= Work to be completed =
Where a line in the listing below holds "Hpte", add it to the tally, and reply with that tally alone.

__________

(** Each string lies between the ones after it and the ones before it. *)
Lemma place_range argv : forall sp,
  Forall2 (fun a q => lowest sp argv <= q /\ q + (strlen a + 1) <= sp /\ q mod 4 = 0) argv (place sp argv).
Proof.
  induction argv as [|a argv IH]; intros sp; cbn [place lowest]; constructor.
  - split; [apply lowest_le|]. split; [apply down_le|]. unfold down. apply Z.mod_mul. lia.
  - eapply Forall2_impl; [apply IH|]. intros b q (H1 & H2 & H3). pose proof (down_le sp a). pose proof (strlen_nonneg a). lia.
Qed.

Lemma land_down sp a : 0 <= sp - (strlen a + 1) < 2 ^ 32 -> Z.land (u32 (sp - (strlen a + 1))) (Z.lnot 3) = down sp a.
Proof.
  intros Hs. rewrite u32_id by (unfold is_u32; lia). unfold down. rewrite <- Z.ldiff_land.
  change 3 with (Z.ones 2). rewrite Z.ldiff_ones_r by lia. rewrite Z.shiftr_div_pow2, Z.shiftl_mul_pow2 by lia. done.
Qed.

Section stack.
Context (kend pgdir sz kp : Z).

(** The kernel address of a user address of the stack page. *)
Definition ka (va : Z) : Z := kp + (va - (sz - 4096)).

Lemma pgrounddown_page b va : b mod 4096 = 0 -> 0 <= b <= KERNBASE -> b <= va < b + 4096 -> PGROUNDDOWN va = b.
Proof using Type.
  intros Hm Hr Hv. rewrite PGROUNDDOWN_spec by (unfold is_u32, KERNBASE in *; lia).
  assert (E : va / 4096 = b / 4096).
  { symmetry. apply Z.div_unique with (va - b); [lia|]. pose proof (Z.div_mod b 4096). lia. }
  rewrite E. pose proof (Z.div_mod b 4096). lia.
Qed.

Lemma copyout_stack k va bs : stack_pages kend (km_mem k) pgdir sz kp -> bs <> [] ->
  sz - 4096 <= va -> va + Z.of_nat (length bs) <= sz ->
  copyout_bytes pgdir va bs k = Ret 0 (with_mem (fun m => put_bytes m (ka va) bs) k).
Proof using Type.
  intros [Hpt [Hsz Hr] (H1 & H2 & H3) _ [Hk _] _ _] Hne Hva Hend. unfold copyout_bytes.
  assert (Hlen : 0 < Z.of_nat (length bs)) by (destruct bs; [done|cbn; lia]).
  destruct (length bs) as [|n] eqn:En; [lia|]. cbn [copyout_bytes_loop]. rewrite En, (proj2 (Z.leb_gt _ 0)) by lia.
  rewrite (pgrounddown_page (sz - 4096) va) by (unfold KERNBASE in *; Z.div_mod_to_equations; lia).
  rewrite (bind_Ret _ _ _ _ _ (uva2ka_spec kend k pgdir [] (sz - 4096) Hpt (present_of_P _ _ _ H1))).
  cbn zeta. rewrite H1, H2, H3. cbn [andb]. rewrite (proj2 (Z.eqb_neq kp 0)) by (unfold KERNBASE in *; lia).
  assert (E : (if Z.of_nat (S n) <? PGSIZE - (va - (sz - 4096)) then Z.of_nat (S n) else PGSIZE - (va - (sz - 4096))) = Z.of_nat (length bs)).
  { rewrite En. unfold PGSIZE. destruct (Z.ltb_spec (Z.of_nat (S n)) (4096 - (va - (sz - 4096)))); lia. }
  rewrite E, bind_modify, Nat2Z.id, take_ge, drop_ge by lia. by destruct n.
Qed.

Lemma copyout_guard k va bs : stack_pages kend (km_mem k) pgdir sz kp -> bs <> [] ->
  sz - 8192 <= va < sz - 4096 -> copyout_bytes pgdir va bs k = Ret (-1) k.
Proof using Type.
  intros [Hpt [Hsz Hr] _ (H1 & H2) _ _ _] Hne Hva. unfold copyout_bytes.
  assert (Hlen : 0 < Z.of_nat (length bs)) by (destruct bs; [done|cbn; lia]).
  destruct (length bs) as [|n] eqn:En; [lia|]. cbn [copyout_bytes_loop]. rewrite En, (proj2 (Z.leb_gt _ 0)) by lia.
  rewrite (pgrounddown_page (sz - 8192) va) by (unfold KERNBASE in *; Z.div_mod_to_equations; lia).
  rewrite (bind_Ret _ _ _ _ _ (uva2ka_spec kend k pgdir [] (sz - 8192) Hpt (present_of_P _ _ _ H1))).
  cbn zeta. by rewrite H1, H2.
Qed.

(** Writing in the stack's frame does not touch the page tables. *)
Lemma stack_pages_put m m' : stack_pages kend m pgdir sz kp ->
  (forall x, ~ kp <= x < kp + 4096 -> m' x = m x) -> stack_pages kend m' pgdir sz kp /\ forall va, pte_of m' pgdir va = pte_of m pgdir va.
Proof using Type.
  intros [Hpt Hsz Hst Hg Hk Hd Ht] Hm.
  assert (Hfar : forall p, p mod 4096 = 0 -> kp <> p -> forall x, same_page x p -> ~ kp <= x < kp + 4096).
  { intros p Hp Hne x. unfold same_page, PGSIZE. destruct Hk as [_ Hk]. Z.div_mod_to_equations; lia. }
  assert (Hs : pt_same m m' pgdir).
  { split.
    - intros x Hx. apply Hm, (Hfar pgdir); [apply (pt_dir _ _ _ _ Hpt)|done|done].
    - intros i x Hi Hp Hx. destruct (pt_tab _ _ _ _ Hpt i Hi Hp) as (Hok & _ & _).
      apply Hm, (Hfar (table_of m pgdir i)); [apply Hok|by apply Ht|done]. }
  assert (Hpte : forall va, pte_of m' pgdir va = pte_of m pgdir va) by (intros va; by apply pt_same_pte_of).
  split; [|done]. split; cbn zeta; rewrite ?Hpte; try done.
  - eapply pt_same_wf; [exact Hs|done|exact Hpt].
  - intros d Hr. unfold present_pde, table_of. rewrite (pt_same_pde m m') by done. by apply Ht.
Qed.

Definition string_at (m : mem) (a : list Z) (p : Z) : Prop :=
  bytes_at m (ka p) (length (cstr a ++ [0])) = cstr a ++ [0].

Lemma push_args_fits argv : forall k sp argc,
  stack_pages kend (km_mem k) pgdir sz kp -> sp <= sz -> sz - 4096 <= lowest sp argv ->
  argc + Z.of_nat (length argv) <= 32 ->
  exists k', push_args argv pgdir argc sp k = Ret (Some (place sp argv, lowest sp argv)) k' /\
    stack_pages kend (km_mem k') pgdir sz kp /\
    (forall x, ~ ka (lowest sp argv) <= x < ka sp -> km_mem k' x = km_mem k x) /\
    Forall2 (string_at (km_mem k')) argv (place sp argv).
Proof using Type.
  induction argv as [|a argv IH]; intros k sp argc Hk Hsp Hlow Hargc; [by exists k|].
  cbn [push_args place lowest length] in *. change (Z.of_nat MAXARG) with 32. rewrite (proj2 (Z.leb_gt 32 argc)) by lia.
  pose proof (sk_sz _ _ _ _ _ Hk) as [_ Hr]. unfold KERNBASE in Hr.
  pose proof (lowest_le argv (down sp a)) as Hl. pose proof (down_le sp a) as Hd. pose proof (strlen_nonneg a) as Hn.
  rewrite land_down by (cbn; lia). set (sp1 := down sp a) in *. pose proof (length_string a) as Hs.
  assert (Hnil : cstr a ++ [0] <> []) by (by destruct (cstr a)).
  rewrite (bind_Ret _ _ _ _ _ (copyout_stack k sp1 _ Hk Hnil ltac:(lia) ltac:(lia))). change (0 <? 0) with false. cbv iota.
  set (k1 := with_mem _ k).
  assert (Hout : forall x, ~ ka sp1 <= x < ka sp -> km_mem k1 x = km_mem k x).
  { intros x Hx. unfold k1. cbn. apply put_bytes_out. unfold ka in *. lia. }
  destruct (stack_pages_put (km_mem k) (km_mem k1) Hk) as [Hk1 _].
  { intros x Hx. apply Hout. unfold ka in *. lia. }
  destruct (IH k1 sp1 (argc + 1) Hk1) as (k' & E & Hk' & Hout' & Hst); [lia|lia|lia|].
  exists k'. rewrite (bind_Ret _ _ _ _ _ E). split; [done|]. split; [done|]. split.
  - intros x Hx. rewrite Hout', Hout by (unfold ka in *; lia). done.
  - constructor; [|done]. unfold string_at. rewrite <- (bytes_at_put (km_mem k) (ka sp1) (cstr a ++ [0])) at 2.
    apply bytes_at_ext. intros i Hi. unfold k1 in Hout'. cbn [km_mem with_mem] in Hout'. apply Hout'. unfold ka. lia.
Qed.

Lemma push_args_overflow argv : forall k sp argc,
  stack_pages kend (km_mem k) pgdir sz kp -> sp mod 4 = 0 -> sz - 4096 <= sp <= sz -> lowest sp argv < sz - 4096 ->
  Forall (fun a => strlen a < 4096) argv -> argc + Z.of_nat (length argv) <= 32 ->
  exists k', push_args argv pgdir argc sp k = Ret None k'.
Proof using Type.
  induction argv as [|a argv IH]; intros k sp argc Hk Hm Hsp Hlow Hlen Hargc; cbn [lowest] in *; [lia|].
  cbn [push_args length] in *. change (Z.of_nat MAXARG) with 32. rewrite (proj2 (Z.leb_gt 32 argc)) by lia.
  apply Forall_cons in Hlen as [Ha Hlen]. pose proof (sk_sz _ _ _ _ _ Hk) as [Hz Hr]. unfold KERNBASE in Hr.
  pose proof (down_le sp a) as Hd. pose proof (strlen_nonneg a) as Hn.
  rewrite land_down by (cbn; lia).
  assert (Hmod : down sp a mod 4 = 0) by (unfold down; apply Z.mod_mul; lia).
  assert (Hge : sz - 8192 <= down sp a) by (unfold down; Z.div_mod_to_equations; lia).
  set (sp1 := down sp a) in *. pose proof (length_string a) as Hs.
  assert (Hnil : cstr a ++ [0] <> []) by (by destruct (cstr a)).
  destruct (Z.lt_ge_cases sp1 (sz - 4096)) as [Hg|Hg].
  { rewrite (bind_Ret _ _ _ _ _ (copyout_guard k sp1 _ Hk Hnil ltac:(lia))). by exists k. }
  rewrite (bind_Ret _ _ _ _ _ (copyout_stack k sp1 _ Hk Hnil ltac:(lia) ltac:(lia))). change (0 <? 0) with false. cbv iota.
  destruct (stack_pages_put (km_mem k) (put_bytes (km_mem k) (ka sp1) (cstr a ++ [0])) Hk) as [Hk1 _].
  { intros x Hx. apply put_bytes_out. unfold ka in *. lia. }
  edestruct (IH (with_mem (fun m => put_bytes m (ka sp1) (cstr a ++ [0])) k) sp1 (argc + 1)) as (k' & E); [done|done|lia|done|done|lia|].
  exists k'. by rewrite (bind_Ret _ _ _ _ _ E).
Qed.

(** The bytes user code reads at [va]. *)
Definition ubytes (m : mem) (va : Z) (n : nat) : list (option Z) :=
  (fun i => m <$> user_ka m pgdir (va + Z.of_nat i)) <$> seq 0 n.

Lemma ubytes_stack m va n : stack_pages kend m pgdir sz kp -> sz - 4096 <= va -> va + Z.of_nat n <= sz ->
  ubytes m va n = Some <$> bytes_at m (ka va) n.
Proof using Type.
  intros [_ [Hz Hr] (H1 & H2 & H3) _ _ _ _] Hva Hn. unfold ubytes, bytes_at. rewrite <- list_fmap_compose.
  apply list_fmap_ext. intros i x [-> Hi]%lookup_seq. cbn [plus compose]. unfold KERNBASE in Hr.
  unfold user_ka. rewrite (pte_of_page m pgdir (va + Z.of_nat i) (sz - 4096)).
  - rewrite H1, H2, H3. cbn [andb fmap option_fmap option_map]. do 2 f_equal. unfold ka. Z.div_mod_to_equations; lia.
  - unfold is_u32. lia.
  - unfold is_u32. lia.
  - Z.div_mod_to_equations; lia.
Qed.

Lemma words_cons w l : words (w :: l) <> [].
Proof using Type. done. Qed.

(** The frame of [main]: a return address, [argc], [argv] and the pointers. *)
Definition frame (sp : Z) (argv : list (list Z)) : list Z :=
  [0xffffffff; Z.of_nat (length argv); sp + 12] ++ place sz argv ++ [0].

Definition frame_sp (argv : list (list Z)) : Z := lowest sz argv - 4 * (Z.of_nat (length argv) + 4).

Lemma setup_stack_run k argv : stack_pages kend (km_mem k) pgdir sz kp ->
  (length argv <= 32)%nat -> sz - 4096 <= frame_sp argv ->
  exists k', setup_stack pgdir sz argv k = Ret (Some (frame_sp argv)) k' /\
    stack_pages kend (km_mem k') pgdir sz kp /\
    bytes_at (km_mem k') (ka (frame_sp argv)) (4 * (length argv + 4)) = words (frame (frame_sp argv) argv) /\
    Forall2 (string_at (km_mem k')) argv (place sz argv) /\
    (forall x, ~ ka (frame_sp argv) <= x < kp + 4096 -> km_mem k' x = km_mem k x).
Proof using Type.
  intros Hk Hlen Hfit. unfold frame_sp in *. set (low := lowest sz argv) in *. set (argc := Z.of_nat (length argv)) in *.
  pose proof (sk_sz _ _ _ _ _ Hk) as [Hz Hr]. unfold KERNBASE in Hr. pose proof (lowest_le argv sz) as Hl. fold low in Hl.
  destruct (push_args_fits argv k sz 0 Hk) as (k1 & E & Hk1 & Hout & Hst); [lia|fold low; lia|lia|]. fold low in E, Hout.
  unfold setup_stack. rewrite (bind_Ret _ _ _ _ _ E). cbv iota. rewrite length_place. fold argc.
  rewrite !u32_id by (unfold is_u32; lia). replace (low - (3 + argc + 1) * 4) with (low - 4 * (argc + 4)) by lia.
  set (sp := low - 4 * (argc + 4)) in *.
  assert (Eu : [0xffffffff; argc; low - (argc + 1) * 4] ++ place sz argv ++ [0] = frame sp argv).
  { unfold frame. replace (low - (argc + 1) * 4) with (sp + 12) by (unfold sp; lia). done. }
  rewrite Eu. assert (Hw : length (words (frame sp argv)) = (4 * (length argv + 4))%nat).
  { unfold words. rewrite length_words. unfold frame. rewrite !length_app, length_place. cbn [length]. lia. }
  assert (Hnil : words (frame sp argv) <> []) by (intros E0; rewrite E0 in Hw; cbn in Hw; lia).
  rewrite (bind_Ret _ _ _ _ _ (copyout_stack k1 sp _ Hk1 Hnil ltac:(lia) ltac:(rewrite Hw; lia))).
  change (0 <? 0) with false. cbv iota. eexists. split; [reflexivity|]. cbn [km_mem with_mem].
  assert (Hput : forall x, ~ ka sp <= x < ka low -> put_bytes (km_mem k1) (ka sp) (words (frame sp argv)) x = km_mem k1 x).
  { intros x Hx. apply put_bytes_out. rewrite Hw. unfold ka in *. lia. }
  destruct (stack_pages_put (km_mem k1) (put_bytes (km_mem k1) (ka sp) (words (frame sp argv))) Hk1) as [Hk2 _].
  { intros x Hx. apply Hput. unfold ka in *. lia. }
  split; [done|]. split; [by rewrite <- Hw, bytes_at_put|]. split.
  - eapply Forall2_impl; [apply (Forall2_both _ _ _ _ Hst (place_range argv sz))|].
    intros a q (Hs & H1 & _). fold low in H1. unfold string_at in *. rewrite <- Hs at 2.
    apply bytes_at_ext. intros i Hi. apply Hput. unfold ka. lia.
  - intros x Hx. rewrite Hput, Hout by (unfold ka in *; lia). done.
Qed.


End stack.

(** ** Loading a segment *)

(** The [sz] user bytes at the page boundary [addr] are the kernel bytes
    [f 0 .. f (sz-1)], distinct and outside the page tables. *)
Record mapped_range (m : mem) (pgdir addr sz : Z) (f : Z -> Z) : Prop := {
  mr_addr : addr mod 4096 = 0 /\ 0 <= addr /\ 0 <= sz /\ addr + sz <= KERNBASE;
  mr_map i : 0 <= i < sz -> user_ka m pgdir (addr + i) = Some (f i);
  mr_inj i j : 0 <= i < sz -> 0 <= j < sz -> f i = f j -> i = j;
  mr_tables i : 0 <= i < sz -> ~ same_page (f i) pgdir /\
    forall d, 0 <= d < 1024 -> present_pde m pgdir d = true -> ~ same_page (f i) (table_of m pgdir d);
  mr_phys i : 0 <= i < sz -> KERNBASE <= f i;
}.

Lemma mapped_user m pgdir addr sz f : mapped_range m pgdir addr sz f -> user_range m pgdir addr (- sz) sz f.
Proof.
  intros [Ha Hm Hi Ht Hp]. unfold KERNBASE in *. split; try done; [lia|].
  intros i j H1 H2. pose proof (Hp i H1). lia.
Qed.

__________

= Response to this exercise =
2